# I teach you everything.....



## peachcreek (Sep 21, 2001)

So there is a 2 year culinary school that is run through the School of Applied Technology here in town. During this last spate of hiring for my busy season lo and behold! A culinary student applies! First time in six years! So I have had the pleasure of hanging out with a 'young culinarian". She is actually OK. SSssllloooowwwwwww. But hey, they don't teach them that "time=money" do they?
What comes to mind is the old joke about the angry chef bellering at the young cook "I teach you everything I know. And still, you know nothing!"


----------



## athenaeus (Jul 24, 2001)

Considering that you have declared biased when it comes to culinary education I think that you have done a very brave thing to hire the lady Peachcreek 
Give her a chance and don't forget what wise Socrates has said " I am getting old learning something new everyday"


----------



## chiffonade (Nov 29, 2001)

*She is actually OK. SSssllloooowwwwwww. But hey, they don't teach them that "time=money" do they? *

I give you credit for hiring her in the first place. Going from culinary school to a professional kitchen setting is like exiting one world into another. Culinary school is just like any other college from Harvard to the best med school...You sit in a classroom and even with hands on learning, you don't know if you can actually apply your knowledge until you're dumped with both feet into corporate America/the operating room/the professional kitchen. I went to culinary school and while it taught me the mechanics of what to do in a professional kitchen, there was NO WAY to prepare for the frenetic pace.

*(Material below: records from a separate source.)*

Lemma thread_exit_res s th s' :
  ok s → threads s !! running s = Some th → stack th = [] → running s ≠ idle_thread s →
  thread_exit s = Ok s' → sched_inv s' ∧ top_priority s'.
Proof.
  intros Hok E Hst Hi. unfold thread_exit. rewrite assert_Ok. intros [_ Hs].
  destruct (running_at s Hok) as (th2 & E2 & St & Hn). simplify_eq.
  destruct (stack_at s th Hok E) as (W & F & D & P & I & Id).
  rewrite (upd_insert _ _ th) in Hs by done. set (th' := set_status THREAD_DYING th) in *.
  match type of Hs with schedule ?st = _ => set (x := st) in * end.
  pose proof Hok as [[Hc _] _]. pose proof (core_sorted _ Hc) as S1.
  eapply (leave_res s x th th'); try done; [by destruct Hok|..].
  - intros p. split; [pose proof (queue_nodup s p Hc); by destruct p|].
    assert (queue x p = queue s p) as -> by (by destruct p). change (place_of th') with PDying.
    intros u. split; [by left|]. intros [?|(_ & Hq & _ & <-)]; done.
  - eapply (sorted_priority_ext s); [|done]. intros u. by eapply (prio_change s x).
  - by eapply leave_wakeups.
Qed.

(** * The timer *)

Lemma timer_sleep_res n s s' :
  ok s → running s ≠ idle_thread s → timer_sleep n s = Ok s' → sched_inv s' ∧ top_priority s'.
Proof.
  intros Hok Hi. unfold timer_sleep. rewrite assert_Ok. intros [_ Hs].
  unfold thread_block in Hs. rewrite !assert_Ok in Hs. destruct Hs as (_ & _ & Hs).
  destruct (running_at s Hok) as (th & E & St & Hn).
  destruct (stack_at s th Hok E) as (W & F & D & P & I & Id).
  set (w := s32 (s64 (ticks s + n))) in *.
  set (th' := set_status THREAD_BLOCKED (set_stack (FSleepDone (intr_on s) :: stack th) (set_wakeup w th))).
  match type of Hs with schedule ?st = _ => set (x := st) in * end.
  pose proof Hok as [[Hc _] _]. pose proof (core_sorted _ Hc) as S1.
  assert (threads x = <[running s := th']> (threads s)) as Ex.
  { unfold x, upd, push, upd. simpl. apply map_eq. intros u.
    destruct (decide (u = running s)) as [->|].
    - rewrite !lookup_alter_eq, lookup_insert_eq, E. done.
    - by rewrite !lookup_alter_ne, lookup_insert_ne by done. }
  set (s1 := upd (running s) (set_wakeup w) (intr_disable s)) in *.
  assert (waiting_list x = insert_seq (less_wakeup_tick s1) (running s) (waiting_list s)) as Ewl by done.
  pose proof (running_unqueued s PTimer (proj1 Hok)) as Hun. simpl in Hun.
  eapply (leave_res s x th th'); try done; [by destruct Hok|..].
  - intros p. pose proof (queue_nodup s p Hc) as Hnd. change (place_of th') with PTimer.
    destruct (decide (p = PTimer)) as [->|Hne].
    + unfold queue. rewrite Ewl. simpl in Hnd. split.
      * rewrite (insert_seq_perm (less_wakeup_tick s1)). by constructor.
      * intros u. rewrite (insert_seq_perm (less_wakeup_tick s1)), elem_of_cons. naive_solver.
    + assert (queue x p = queue s p) as -> by (by destruct p). split; [done|]. naive_solver.
  - eapply (sorted_priority_ext s); [|done]. intros u. by eapply (prio_change s x).
  - by eapply leave_wakeups.
Qed.

Lemma dequeue_timer t ws s :
  core s → waiting_list s = t :: ws → dequeued t s (with_waiting ws s).
Proof.
  intros Hc E. pose proof (queue_nodup s PTimer Hc) as Hn. simpl in Hn. rewrite E in Hn.
  assert (Hin : t ∈ queue s PTimer) by (simpl; rewrite E; left).
  constructor; try done.
  - intros p. destruct (decide (p = PTimer)) as [->|Hp].
    + simpl. rewrite E. inversion Hn; subst. split; [done|]. set_solver.
    + assert (queue (with_waiting ws s) p = queue s p) as -> by (by destruct p).
      split; [by apply queue_nodup|]. intros u. split; [|by intros [_ ?]]. intros Hu.
      split; [|done]. intros ->. destruct (queue_mem _ _ _ Hc Hin) as (_ & _ & th & Et & Pt).
      pose proof (queue_unique _ _ _ _ Hc Et Hu). congruence.
  - exact (core_wakeups _ Hc).
Qed.

Lemma wake_loop_ok ws : ∀ s s',
  ok s → waiting_list s = ws → wake_loop ws s = Ok s' →
  ok s' ∧ running s' = running s ∧ in_external_intr s' = in_external_intr s.
Proof.
  induction ws as [|t ws IH]; intros s s' Hok Ews Hs; simpl in Hs; [by injection Hs as <-|].
  destruct (_ <=? _); [|by injection Hs as <-]. rewrite bind_Ok in Hs. destruct Hs as (s1 & H1 & Hs).
  pose proof Hok as [[Hc _] _].
  assert (t ∈ queue s PTimer) as Hin by (simpl; rewrite Ews; left).
  destruct (queue_mem _ _ _ Hc Hin) as (_ & _ & th & Et & Pt).
  eapply (unblock_ok t th s) in H1 as (K1 & K2 & K3 & K4 & K5 & K6 & K7 & K8 & _);
    [|done|done|eapply idle_not_waiting; try done; by right; left|by rewrite Pt|by apply dequeue_timer].
  destruct (IH s1 s' K1 K7 Hs) as (? & R & X). by rewrite R, X, K2, K8.
Qed.

Lemma thread_tick_ok s s' :
  ok s → thread_tick s = Ok s' → ok s' ∧ running s' = running s ∧
  in_external_intr s' = in_external_intr s ∧ waiting_list s' = waiting_list s.
Proof.
  intros Hok. unfold thread_tick. rewrite bind_Ok. intros (th & _ & Hs).
  set (s1 := if running s =? idle_thread s then _ else _) in Hs.
  assert (ok s1 ∧ running s1 = running s ∧ in_external_intr s1 = in_external_intr s ∧
          waiting_list s1 = waiting_list s) as (Hok1 & R1 & X1 & W1).
  { unfold s1. destruct (_ =? _); [|destruct (negb _)]; (split; [by apply ok_clock|done]). }
  destruct (_ <=? _).
  - unfold intr_yield_on_return in Hs. apply assert_Ok in Hs as [_ [= <-]].
    split; [by apply ok_yield, ok_clock|done].
  - injection Hs as <-. split; [by apply ok_clock|done].
Qed.

Lemma timer_interrupt_ok s s' :
  ok s → timer_interrupt s = Ok s' → ok s' ∧ running s' = running s.
Proof.
  intros Hok. unfold timer_interrupt. rewrite bind_Ok. intros (s1 & H1 & Hs).
  apply thread_tick_ok in H1 as (K1 & K2 & K3 & K4); [|by apply ok_clock].
  apply wake_loop_ok in Hs as (? & R & _); [|done..]. split; [done|]. by rewrite R, K2.
Qed.

(** * Idle and interrupts *)

Lemma idle_loop_res s s' :
  sched_inv (push FIdleLoop s) → ok s → idle_loop s = Ok s' → sched_inv s' ∧ top_priority s'.
Proof.
  intros Hiy Hok. destruct (pushed_running _ _ Hiy) as (th & E & St & Em & _ & _ & _ & _ & Iy & _).
  assert (running s = idle_thread s) as Hi by (by apply Iy).
  unfold idle_loop, thread_block. rewrite !assert_Ok. intros (_ & _ & Hs).
  destruct (running_at s Hok) as (th2 & E2 & _ & Hn). simplify_eq.
  destruct (stack_at s th Hok E) as (W & F & D & P & I & Id).
  set (th' := set_status THREAD_BLOCKED (set_stack (FIdleHalt :: stack th) th)).
  match type of Hs with schedule ?st = _ => set (x := st) in * end.
  pose proof Hok as [[Hc _] _]. pose proof (core_sorted _ Hc) as S1.
  assert (threads x = <[running s := th']> (threads s)) as Ex.
  { unfold x, upd, push, upd. simpl. apply map_eq. intros u.
    destruct (decide (u = running s)) as [->|].
    - rewrite !lookup_alter_eq, lookup_insert_eq, E. done.
    - by rewrite !lookup_alter_ne, lookup_insert_ne by done. }
  eapply (leave_res s x th th'); try done; [by destruct Hok|..].
  - intros p. split; [pose proof (queue_nodup s p Hc); by destruct p|].
    assert (queue x p = queue s p) as -> by (by destruct p). change (place_of th') with PIdle.
    intros u. split; [by left|]. intros [?|(_ & Hq & _ & <-)]; done.
  - eapply (sorted_priority_ext s); [|done]. intros u. by eapply (prio_change s x).
  - unfold stack_ok. change (place_of th') with PIdle. splits; try done.
    intros _. splits; try done. constructor; [done|]. by apply Id.
  - by eapply leave_wakeups.
Qed.

Lemma ok_push_idle s : ok s → running s = idle_thread s → ok (push FIdleLoop s).
Proof.
  intros Hok Hi. destruct (running_at s Hok) as (th & E & St & Hn).
  destruct (stack_at s th Hok E) as (W & F & D & P & I & Id).
  rewrite (push_insert _ _ _ E). apply ok_restack; try done.
  - by constructor.
  - intros _. constructor; [done|]. by apply Id.
Qed.

Lemma idle_halt_res s s' :
  sched_inv (push FIdleHalt s) → ok s → idle_halt s = Ok s' → res (running s) s'.
Proof.
  intros Hiy Hok. destruct (pushed_running _ _ Hiy) as (th & E & St & Em & _ & _ & _ & _ & Iy & _).
  assert (running s = idle_thread s) as Hi by (by apply Iy).
  unfold idle_halt, intr_enable. rewrite bind_Ok. intros (s1 & H1 & [= <-]).
  apply assert_Ok in H1 as [_ [= <-]]. apply ok_res; [|done]. apply ok_push_idle; [by apply ok_intr|done].
Qed.

Lemma intr_end_res s s' : ok s → intr_end s = Ok s' → res (running s) s'.
Proof.
  intros Hok. unfold intr_end. rewrite !assert_Ok. intros (_ & _ & Hs).
  destruct (yield_on_return _); [|injection Hs as <-; apply ok_res; [by apply ok_external|done]].
  apply thread_yield_res in Hs as [? ?]; [|by apply ok_external]. split; [done|by right].
Qed.

Lemma intr_handler_res i s s' :
  sched_inv s → intr_on s = true → irq_allowed s i → intr_handler (irq_handler i) s = Ok s' →
  res (running s) s'.
Proof.
  intros Hi On Ha. unfold intr_handler. rewrite assert_Ok. intros [_ Hs].
  assert (ok s) as Hok.
  { split; [done|]. destruct Hi as [_ [(th & E & _ & Hw) _]]. exists th. auto. }
  set (s1 := push FIntrEnd (push FIret (intr_disable s))) in *.
  assert (ok s1) as Hok1 by (apply ok_push; [apply ok_push; [by apply ok_disable|done..]|done..]).
  assert (ok (with_yield false (with_external true s1))) as Hok2 by (by apply ok_yield, ok_external).
  destruct i; simpl in Hs.
  - apply timer_interrupt_ok in Hs as [? R]; [|done]. by apply ok_res.
  - eapply sema_up_res in Hs as [Hr _]; [exact Hr|done|]. by apply plain_can_up.
Qed.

If she hangs around long enough, she'll pick up speed by sheer necessity. We all do .


----------



## culinarian247 (Jan 21, 2002)

It is instances like this that really make a school like New England Culinary Institute stick WAAAAAAAAAY out (almost wish I went). The majority of schools spend more time in lecture than practicum. I'm suprised Pete didn't say anything (unless he hasn't seen the thread). If you do read this, Pete, I wanted to know if you had any insight on NECI's bachelor degree program. If so let me know.


----------



## peachcreek (Sep 21, 2001)

Wow. Being in cooking school must be like being a kid again. Like living in Busytown... You live in a world where it is OK to spend a day making a pie or watching someone do a task. Then some schools have the subsidized restaurant, where they must give them the idea that giving away a 5 course dinner with a 6 to 1 staff to customer ratio is what is expected of you. 
Hey. I could start a new business. You spend $500.00 to come work in my kitchen for a week and I will entirely disspell all romantic notions of the cooking industry. After a week with Peachcreek, the surly cook, you will either be "cured" or convinced that foodservice is for you!


----------



## culinarian247 (Jan 21, 2002)

You're on PC!!!  

By the end of the week you'll wanna pay me NOT to leave.


----------



## kaliflower (Sep 14, 2002)

SLOOOWWWW? Spend a day making a pie? Not Hardly!

The Chef yells "Speedy, Speedy, People. Get a move on. 

The other night our Banquet Prep class worked giving a banqet 
to movers and shakers and politicans both local and statewide.

The purpose of the banquet was to allocate more money for technical colleges, of which Savannah Tech. is one. We worked our Buns off from 11 am till 11 pm we had to serve from a crowded tiny ratshole kitchen. Only a couple of snafus and believe me nobody was going slowly. We had 70 people there and the meal went on from 8 to 10. People came by the kitchen to say the meal was good and my husband (who was out in the car waiting for me to get out) said that people were still exclaiming outside in the parking lot, about the food and how incredible the service was from that itty bitty kitchen. 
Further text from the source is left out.